Illustration by Barbara Aulicino.

Odorant molecules interact with these chemosensory receptors, proteins on the surface membrane of olfactory sensory neurons exposed in the nose to the exterior world. When an odorant binds to the chemosensory receptor, it stimulates the nerve to send a betoken to the brain. Buck and Axel also discovered that each olfactory sensory neuron in the mouse olfactory organ carries just i of the one,000 types of chemosensory receptor. All olfactory sensory neurons with the aforementioned receptor type go to the same collection betoken, a glomerulus in the olfactory seedling of the encephalon. In that location is a glomerulus for each receptor type.

Insect chemosensory receptors are so unlike from mammal ones that information technology took almost another decade to find them, and it is probable that they evolved independently from those in mammals.Nevertheless, although the receptors in insects and mammals are very dissimilar, the "wiring diagram" organisation of olfaction is remarkably similar, with all olfactory sensory neurons conveying the same type of receptor going to the same glomerulus in the brain. It could exist that this system evolved independently by convergence, because this is the best manner of organizing chemosensory reception, or it may be that the similar system is a relic of the fashion it was arranged in a distant shared common ancestor.
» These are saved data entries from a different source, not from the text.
(** Two texts in a series with labels of its own. *)
Definition labelled_texts : Texts :=
  TextSeries (Some "id") [(CInt 7, "I think you're"); (CInt 9, "Shrek starts off")].
End ObjectExamples.

(** ** The two embeddings side by side *)

(** A table and an address at which the store holds it. *)
Definition held_at (tables : list DataFrame) (df : DataFrame) (r : Objects.ref)
  : Prop :=
  tables !! r = Some df.

(** A computation over values and a computation over objects that agree
    from the store [s]: they leave the same world, the second leaves the
    tables it found and maybe more, they raise the same exception or return
    results that correspond under [R]. *)
Definition agrees {HookFn A B : Type} (R : list DataFrame → A → B → Prop)
    (m : M HookFn A) (om : Objects.M HookFn B) (s : Objects.Store HookFn) : Prop :=
  ∃ made,
    (om s).1 = {| Objects.world := (m (Objects.world s)).1;
                  Objects.tables := Objects.tables s ++ made |}
    ∧ match (m (Objects.world s)).2 with
      | Ok a => ∃ b, (om s).2 = Ok b ∧ R (Objects.tables s ++ made) a b
      | Raise e => (om s).2 = Raise e
      end.

(** A correspondence that more tables do not undo. *)
Definition lasting {A B : Type} (R : list DataFrame → A → B → Prop) : Prop :=
  ∀ tables made a b, R tables a b → R (tables ++ made) a b.

(** * Properties *)

(** ** The error monad and its loops *)

Lemma for_extend_Forall2 {A B C : Type} (R : B → C → Prop) (h : A → list B)
    (f : A → result (list C)) (l : list A) (zs : list C) :
  (∀ x ys, f x = Ok ys → Forall2 R (h x) ys) →
  for_extend l f = Ok zs → Forall2 R (l ≫= h) zs.
Proof.
  intros Hf. revert zs.
  induction l as [|x l IH]; intros zs; simpl.
  - intros [= <-]. constructor.
  - destruct (f x) as [ys|e] eqn:Hx; [|discriminate]. simpl.
    destruct (for_extend l f) as [zs'|e]; [|discriminate]. simpl.
    intros [= <-]. apply Forall2_app; eauto.
Qed.

Lemma for_extend_ext {A C : Type} (f g : A → result (list C)) (l : list A) :
  (∀ x, f x = g x) → for_extend l f = for_extend l g.
Proof. intros Hfg. induction l as [|x l IH]; simpl; [done|]. by rewrite Hfg, IH. Qed.

Lemma for_extend_total {A C : Type} (f : A → result (list C)) (l : list A) :
  (∀ x, x ∈ l → ∃ ys, f x = Ok ys) → ∃ zs, for_extend l f = Ok zs.
Proof.
  induction l as [|x l IH]; intros Hf; simpl; [eauto|].
  destruct (Hf x) as [ys ->]; [left|].
  destruct IH as [zs ->]; [intros; apply Hf; by right|].
  simpl. eauto.
Qed.

(** A loop whose rounds either succeed or raise [e], and one of which raises,
    raises [e]. *)
Lemma for_extend_raises {A C : Type} (f : A → result (list C)) (l : list A) e :
  (∀ x, x ∈ l → f x = Raise e ∨ ∃ ys, f x = Ok ys) →
  (∃ x, x ∈ l ∧ f x = Raise e) →
  for_extend l f = Raise e.
Proof.
  induction l as [|x l IH]; intros Hall (y & Hy & Hraise).
  - by apply elem_of_nil in Hy.
  - simpl. destruct (Hall x) as [->|[ys Hys]]; [left|done|].
    rewrite Hys. simpl.
    apply elem_of_cons in Hy as [->|Hy]; [congruence|].
    rewrite IH; [done| |eauto]. intros; apply Hall; by right.
Qed.

(** ** [max] and padding *)

Lemma foldl_max_ge (l : list Z) (x : Z) : x ≤ foldl Z.max x l.
Proof.
  revert x. induction l as [|y l IH]; intros x; simpl; [lia|].
  specialize (IH (Z.max x y)). lia.
Qed.

Lemma foldl_max_bound (l : list Z) (x y : Z) : y ∈ l → y ≤ foldl Z.max x l.
Proof.
  revert x. induction l as [|z l IH]; intros x Hy; simpl.
  - by apply elem_of_nil in Hy.
  - apply elem_of_cons in Hy as [->|Hy]; [|by apply IH].
    pose proof (foldl_max_ge l (Z.max x z)). lia.
Qed.

Lemma foldl_max_elem (l : list Z) (x : Z) : foldl Z.max x l ∈ x :: l.
Proof.
  revert x. induction l as [|z l IH]; intros x; simpl; [left|].
  specialize (IH (Z.max x z)).
  apply elem_of_cons in IH as [Heq|Hin]; [|right; by right].
  rewrite Heq. destruct (Z.max_spec x z) as [[_ ->]|[_ ->]]; [right; left|left].
Qed.

Lemma py_max_spec (l : list Z) (m : Z) :
  py_max l = Ok m → m ∈ l ∧ ∀ x, x ∈ l → x ≤ m.
Proof.
  destruct l as [|x l]; simpl; [discriminate|]. intros [= <-]. split.
  - apply foldl_max_elem.
  - intros y [->|Hy]%elem_of_cons; [apply foldl_max_ge|by apply foldl_max_bound].
Qed.

Lemma py_max_total (l : list Z) : l ≠ [] → ∃ m, py_max l = Ok m.
Proof. destruct l; [done|]. simpl. eauto. Qed.

Lemma py_max_const (l : list Z) (m : Z) :
  l ≠ [] → (∀ x, x ∈ l → x = m) → py_max l = Ok m.
Proof.
  intros Hne Hall. destruct (py_max_total l Hne) as [m' Hm'].
  rewrite Hm'. f_equal. apply py_max_spec in Hm' as [Hin _]. auto.
Qed.

Lemma F_pad_right (tokens : list token) (right : Z) (value : token) :
  0 ≤ right → F_pad tokens right value = tokens ++ replicate (Z.to_nat right) value.
Proof. intros H. unfold F_pad. by rewrite (proj2 (Z.leb_le 0 right) H). Qed.

Lemma F_pad_length (tokens : list token) (max_len : Z) (value : token) :
  shape_last tokens ≤ max_len →
  shape_last (F_pad tokens (max_len - shape_last tokens) value) = max_len.
Proof.
  intros H. rewrite F_pad_right by lia. unfold shape_last in *.
  rewrite length_app, length_replicate. lia.
Qed.

Lemma F_pad_zero (tokens : list token) (value : token) :
  F_pad tokens 0 value = tokens.
Proof. rewrite F_pad_right by lia. simpl. apply app_nil_r. Qed.

(** What the padding step returns: every sequence extended on the right
    with the filler up to the maximum length of the list it is in. *)
Lemma pad_tokens_list_spec (pad_token : token) (tokens_list padded : list (list token)) :
  pad_tokens_list pad_token tokens_list = Ok padded →
  ∃ max_len,
    py_max (shape_last <$> tokens_list) = Ok max_len
    ∧ Forall2 (λ tokens tokens',
        tokens' = tokens ++ replicate (Z.to_nat (max_len - shape_last tokens)) pad_token
        ∧ shape_last tokens' = max_len) tokens_list padded.
Proof.
  unfold pad_tokens_list.
  destruct (py_max (shape_last <$> tokens_list)) as [max_len|e] eqn:Hmax;
    [|discriminate].
  simpl. intros [= <-]. exists max_len. split; [done|].
  apply py_max_spec in Hmax as [_ Hle].
  apply Forall2_fmap_r, Forall_Forall2_diag, Forall_forall. intros tokens Hin.
  assert (shape_last tokens ≤ max_len) as Hlen.
  { apply Hle, list_elem_of_fmap. eauto. }
  split; [apply F_pad_right; lia|by apply F_pad_length].
Qed.

(** ** [make_rich_prompts] *)

Lemma Forall2_fmap_zip {A B C : Type} (Q' : A → B → Prop) (P : C → A → Prop)
    (f : A * B → C) (l : list A) (k : list B) :
  Forall2 Q' l k → (∀ x y, Q' x y → P (f (x, y)) x) →
  Forall2 P (f <$> zip l k) l.
Proof. induction 1; intros HP; simpl; constructor; auto. Qed.

Lemma rich_prompts_for_scaled pad model phrases_this act_name coeff rps :
  rich_prompts_for pad model phrases_this act_name coeff = Ok rps →
  Forall2 (scaled_at act_name coeff) rps phrases_this.
Proof.
  unfold rich_prompts_for. destruct pad.
  - destruct model as [model|]; [|discriminate].
    destruct (pad_tokens_list _ _) as [padded|e] eqn:Hpad; [|discriminate].
    simpl. intros [= <-].
    apply pad_tokens_list_spec in Hpad as (max_len & _ & Hall).
    apply Forall2_fmap_l in Hall.
    eapply Forall2_fmap_zip; [exact Hall|].
    by intros [phrase init_coeff] tokens _.
  - intros [= <-]. apply Forall2_fmap_l, Forall_Forall2_diag, Forall_forall.
    by intros [phrase init_coeff] _.
Qed.

Lemma rich_prompts_for_padded model phrases_this act_name coeff rps :
  rich_prompts_for true (Some model) phrases_this act_name coeff = Ok rps →
  ∃ max_len, group_max_len model phrases_this max_len
    ∧ Forall2 (padded_to model max_len) rps phrases_this.
Proof.
  unfold rich_prompts_for.
  destruct (pad_tokens_list _ _) as [padded|e] eqn:Hpad; [|discriminate].
  simpl. intros [= <-].
  apply pad_tokens_list_spec in Hpad as (max_len & Hmax & Hall).
  exists max_len. split.
  - apply py_max_spec in Hmax as [Hin Hle]. split.
    + apply list_elem_of_fmap in Hin as (tokens & -> & Hin').
      apply list_elem_of_fmap in Hin' as ([phrase init_coeff] & -> & Hin''). eauto.
    + intros [phrase init_coeff] Hpi. apply Hle.
      apply list_elem_of_fmap. eexists; split; [done|].
      apply list_elem_of_fmap. by exists (phrase, init_coeff).
  - apply Forall2_fmap_l in Hall.
    eapply Forall2_fmap_zip; [exact Hall|].
    intros [phrase init_coeff] tokens [-> Hlen]. by split.
Qed.

Lemma rich_prompts_for_total_unpadded model phrases_this act_name coeff :
  ∃ rps, rich_prompts_for false model phrases_this act_name coeff = Ok rps.
Proof. unfold rich_prompts_for. eauto. Qed.

Lemma rich_prompts_for_total_padded model phrases_this act_name coeff :
  phrases_this ≠ [] →
  ∃ rps, rich_prompts_for true (Some model) phrases_this act_name coeff = Ok rps.
Proof.
  intros Hne. unfold rich_prompts_for, pad_tokens_list.
  destruct (py_max_total
    (shape_last <$> ((λ '(phrase, _), to_tokens model phrase) <$> phrases_this)))
    as [max_len ->]; [by destruct phrases_this|].
  simpl. eauto.
Qed.

Lemma rich_prompts_for_empty_group model act_name coeff :
  rich_prompts_for true (Some model) [] act_name coeff
  = Raise (ValueError "max() arg is an empty sequence").
Proof. reflexivity. Qed.

(** The only exceptions the innermost loop body can raise. *)
Lemma rich_prompts_for_raises pad model phrases_this act_name coeff e :
  rich_prompts_for pad model phrases_this act_name coeff = Raise e →
  (pad = true ∧ model = None ∧ ∃ msg, e = AttributeError msg)
  ∨ (pad = true ∧ phrases_this = [] ∧ e = ValueError "max() arg is an empty sequence").
Proof.
  unfold rich_prompts_for. destruct pad; [|discriminate].
  destruct model as [model|]; [|intros [= <-]; left; eauto].
  destruct phrases_this as [|pi l]; [intros [= <-]; by right|discriminate].
Qed.

Lemma make_rows_spec phrases act_names coeffs pad model rows :
  make_rows phrases act_names coeffs pad model = Ok rows →
  Forall2 (built_from pad model) (cross_product phrases act_names coeffs) rows.
Proof.
  unfold make_rows, cross_product.
  apply for_extend_Forall2. intros phrases_this rows1.
  apply for_extend_Forall2. intros act_name rows2.
  apply for_extend_Forall2. intros coeff rows3.
  destruct (rich_prompts_for _ _ _ _ _) as [rps|e] eqn:Hrps; [|discriminate].
  simpl. intros [= <-]. by repeat constructor.
Qed.

Lemma length_bind_const {A B : Type} (f : A → list B) (l : list A) (n : nat) :
  (∀ x, length (f x) = n) → length (l ≫= f) = (length l * n)%nat.
Proof.
  intros Hf. induction l as [|x l IH]; [done|].
  rewrite bind_cons, length_app, Hf, IH. simpl. lia.
Qed.

Lemma bind_singleton_fmap {A B : Type} (f : A → B) (l : list A) :
  l ≫= (λ x, [f x]) = f <$> l.
Proof. induction l as [|x l IH]; [done|]. by rewrite bind_cons, IH. Qed.

Lemma cross_product_length phrases act_names coeffs :
  length (cross_product phrases act_names coeffs)
  = (length phrases * length act_names * length coeffs)%nat.
Proof.
  unfold cross_product.
  rewrite (length_bind_const _ phrases (length act_names * length coeffs));
    [lia|].
  intros phrases_this. apply length_bind_const.
  intros act_name. rewrite (length_bind_const _ coeffs 1); [lia|done].
Qed.

Lemma nrows_RangeIndex (n : nat) : length (RangeIndex n) = n.
Proof. unfold RangeIndex. by rewrite length_fmap, length_seq. Qed.

Lemma nrows_pd_DataFrame (rows : list Row) : nrows (pd_DataFrame rows) = length rows.
Proof. destruct rows; [done|]. unfold nrows. simpl index. apply nrows_RangeIndex. Qed.

Lemma make_rich_prompts_rows phrases act_names coeffs pad model df :
  make_rich_prompts phrases act_names coeffs pad model = Ok df →
  ∃ rows, make_rows phrases act_names coeffs pad model = Ok rows
    ∧ df = pd_DataFrame rows.
Proof.
  unfold make_rich_prompts.
  destruct (py_assert _ _); [|discriminate]. simpl.
  destruct (make_rows _ _ _ _ _) as [rows|e]; [|discriminate].
  simpl. intros [= <-]. eauto.
Qed.

Lemma make_rows_total phrases act_names coeffs pad model :
  (∀ phrases_this act_name coeff,
     phrases_this ∈ phrases → act_name ∈ act_names → coeff ∈ coeffs →
     ∃ rps, rich_prompts_for pad model phrases_this act_name coeff = Ok rps) →
  ∃ rows, make_rows phrases act_names coeffs pad model = Ok rows.
Proof.
  intros Hbody. unfold make_rows.
  apply for_extend_total. intros phrases_this Hg.
  apply for_extend_total. intros act_name Hs.
  apply for_extend_total. intros coeff Hc.
  destruct (Hbody phrases_this act_name coeff) as [rps ->]; auto.
  simpl. eauto.
Qed.

Lemma Forall2_elem_r {A B : Type} (P : A → B → Prop) (l : list A) (k : list B) y :
  Forall2 P l k → y ∈ k → ∃ x, x ∈ l ∧ P x y.
Proof.
  induction 1 as [|x y' l k Hxy _ IH]; intros Hy.
  - by apply elem_of_nil in Hy.
  - apply elem_of_cons in Hy as [->|Hy].
    + exists x. split; [left|done].
    + destruct (IH Hy) as (x' & Hx' & HP). exists x'. split; [by right|done].
Qed.

Lemma for_extend_raise_inv {A C : Type} (f : A → result (list C)) (l : list A) e :
  for_extend l f = Raise e → ∃ x, x ∈ l ∧ f x = Raise e.
Proof.
  induction l as [|x l IH]; simpl; [discriminate|].
  destruct (f x) as [ys|e'] eqn:Hx; simpl.
  - destruct (for_extend l f) as [zs|e'']; simpl; [discriminate|].
    intros [= ->]. destruct IH as (y & Hy & Hraise); [done|].
    exists y. split; [by right|done].
  - intros [= ->]. exists x. split; [left|done].
Qed.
Small differences in the amino acid sequences of these chemosensory receptor proteins decide which odorant molecules bind to them. Nearly receptors are "broadly tuned"; that is, they are stimulated by a range of similar odour molecules. Conversely, most odorant molecules volition stimulate a range of receptors. The combination of receptors stimulated by an odorant tells the brain what molecule or molecules have been smelled. This combinatorial lawmaking, together with the broad range of receptors, gives olfaction a peachy ability to distinguish different odorants.

The variety of molecules that animals have evolved to use as pheromones is enormous. The diversity is explained past the means that relevant molecules become co-opted every bit pheromones through evolution, my research focus. At a time when nigh scientists accept had to become more narrowly focused, I take had the good fortune to have the opportunity to bring together the results of research on pheromones beyond all kinds of animals to create a unifying evolutionary synthesis, integrating behavioral and molecular levels.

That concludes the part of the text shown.